We've reported and heard plenty in the last year about how the Upper Big Branch mine explosion was preceded by failures to strictly apply mine safety regulations and practices. Both mine owner Massey Energy and the federal Mine Safety and Health Administration share blame, according to a recent report from the West Virginia Governor's Independent Investigation of the disaster.
Now, there's evidence the board of directors of Massey Energy also failed to provide safety oversight, despite a court order.
The evidence comes in more than 5,300 pages of documents that a West Virginia judge ordered unsealed in response to a joint motion filed by NPR and the Charleston Gazette.
Gazette reporter Ken Ward has focused on this as he combs through the documents, and reports "Massey's board did not appear to take seriously a court settlement that required it to take a larger role in the coal giant's safety practices."
The 2008 court order resulted from a so-called "derivative" lawsuit filed by several large institutional shareholders against Massey executives and board members.
The lawsuit claimed that poor safety practices at Massey coal mines diminished the value of the company at the expense of shareholders.
The court order required the Massey board to assume specific safety oversight responsibilities. But, as the documents show and Ward reports, the board failed to follow through in the years and months before the Upper Big Branch explosion, which killed 29 Massey mine workers.

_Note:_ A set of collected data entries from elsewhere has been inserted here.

(** [s.slice(1, -1)] *)
Definition slice_1_m1 (s : string) : string :=
  match s with
  | String _ s' => drop_last s'
  | EmptyString => EmptyString
  end.

(** [s += c] *)
Definition push_char (s : string) (c : ascii) : string :=
  String.append s (String c EmptyString).

(** A string used as a condition: the empty string is falsy. *)
Definition nonempty (s : string) : bool :=
  match s with
  | EmptyString => false
  | String _ _ => true
  end.

(** The double quote character. *)
Definition double_quote : ascii := ascii_of_N 34.

(** ** Numbers *)

(** [Finite s c e] is (-1)^s * c * 10^e. *)
Inductive number : Type :=
| NaN
| Infinity (negative : bool)
| Finite (negative : bool) (coefficient : N) (exponent : Z).

Fixpoint strip_zeros (fuel : nat) (c : N) (e : Z) : N * Z :=
  match fuel with
  | O => (c, e)
  | S fuel' =>
      if (c mod 10 =? 0)%N then strip_zeros fuel' (c / 10)%N (e + 1)%Z
      else (c, e)
  end.

(** The representation without trailing zeros in the coefficient. *)
Definition normal (c : N) (e : Z) : N * Z :=
  if (c =? 0)%N then (0%N, 0%Z) else strip_zeros (N.to_nat (N.log2 c)) c e.

Definition finite (negative : bool) (c : N) (e : Z) : number :=
  let (c', e') := normal c e in Finite negative c' e'.

Definition of_N (n : N) : number := finite false n 0.

Definition isNaN (x : number) : bool :=
  match x with
  | NaN => true
  | _ => false
  end.

Definition digit (base : N) (c : ascii) : option N :=
  let n := N_of_ascii c in
  let d := (if (48 <=? n) && (n <=? 57) then Some (n - 48)
            else if (97 <=? n) && (n <=? 102) then Some (n - 87)
            else if (65 <=? n) && (n <=? 70) then Some (n - 55)
            else None)%N in
  match d with
  | Some v => if (v <? base)%N then Some v else None
  | None => None
  end.

Fixpoint digits_onto (base : N) (s : string) (acc : N) : option N :=
  match s with
  | EmptyString => Some acc
  | String c s' =>
      match digit base c with
      | Some d => digits_onto base s' (acc * base + d)%N
      | None => None
      end
  end.

(** A non-empty run of digits in the given base, read as a natural number. *)
Definition digits (base : N) (s : string) : option N :=
  match s with
  | EmptyString => None
  | _ => digits_onto base s 0%N
  end.

(** The longest prefix of decimal digits, and what follows it. *)
Fixpoint span_digits (s : string) : string * string :=
  match s with
  | String c s' =>
      match digit 10 c with
      | Some _ => let (ds, r) := span_digits s' in (String c ds, r)
      | None => (EmptyString, s)
      end
  | EmptyString => (EmptyString, EmptyString)
  end.

(** An ExponentPart or nothing; [None] when the text is neither. *)
Definition exponent_part (s : string) : option Z :=
  match s with
  | EmptyString => Some 0%Z
  | String c r =>
      if Ascii.eqb c "e" || Ascii.eqb c "E" then
        match r with
        | String "+" r' => Z.of_N <$> digits 10 r'
        | String "-" r' => (fun n => (- Z.of_N n)%Z) <$> digits 10 r'
        | _ => Z.of_N <$> digits 10 r
        end
      else None
  end.

(** StrUnsignedDecimalLiteral: [Infinity], [12], [12.], [12.5], [.5], each
    with an optional exponent. *)
Definition unsigned_decimal (negative : bool) (s : string) : number :=
  if String.eqb s "Infinity" then Infinity negative else
  let (ip, r1) := span_digits s in
  let (fp, r2) := match r1 with
                  | String "." r => span_digits r
                  | _ => (EmptyString, r1)
                  end in
  match String.append ip fp with
  | EmptyString => NaN
  | ds =>
      match digits 10 ds, exponent_part r2 with
      | Some c, Some e => finite negative c (e - Z.of_nat (String.length fp))
      | _, _ => NaN
      end
  end.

Among the failures cited in the documents and Ward's story:
— A newly-hired Vice President for Safety was required to report to CEO Don Blankenship and not a board safety committee, as the court order required.
— The board's safety committee waited until after the Upper Big Branch explosion to begin gathering information from Massey's safety compliance reporting system.
— After the disaster, the board discovered that CEO Blankenship had setup a safety reporting system that defied the terms of the court order.
— The board failed to take action about well-known safety problems at several Massey mines, including an injury rate at one mine more than double the national average, hundreds of safety violations and millions of dollars in fines at another mine, and a Kentucky mine considered so dangerous by federal regulators they sought the first-ever federal court injunction that could have placed safety compliance at the mine under a judge's supervision.
The documents unsealed Wednesday do not actually include those authorized for release by Judge Charles King in Kanawha County Circuit Court. NPR and the Charleston Gazette are returning to court in West Virginia to seek a court order requiring the release of the relevant documents.
We'll have more on those documents here and Ward will continue to post stories gleaned from them on his Coal Tattoo blog.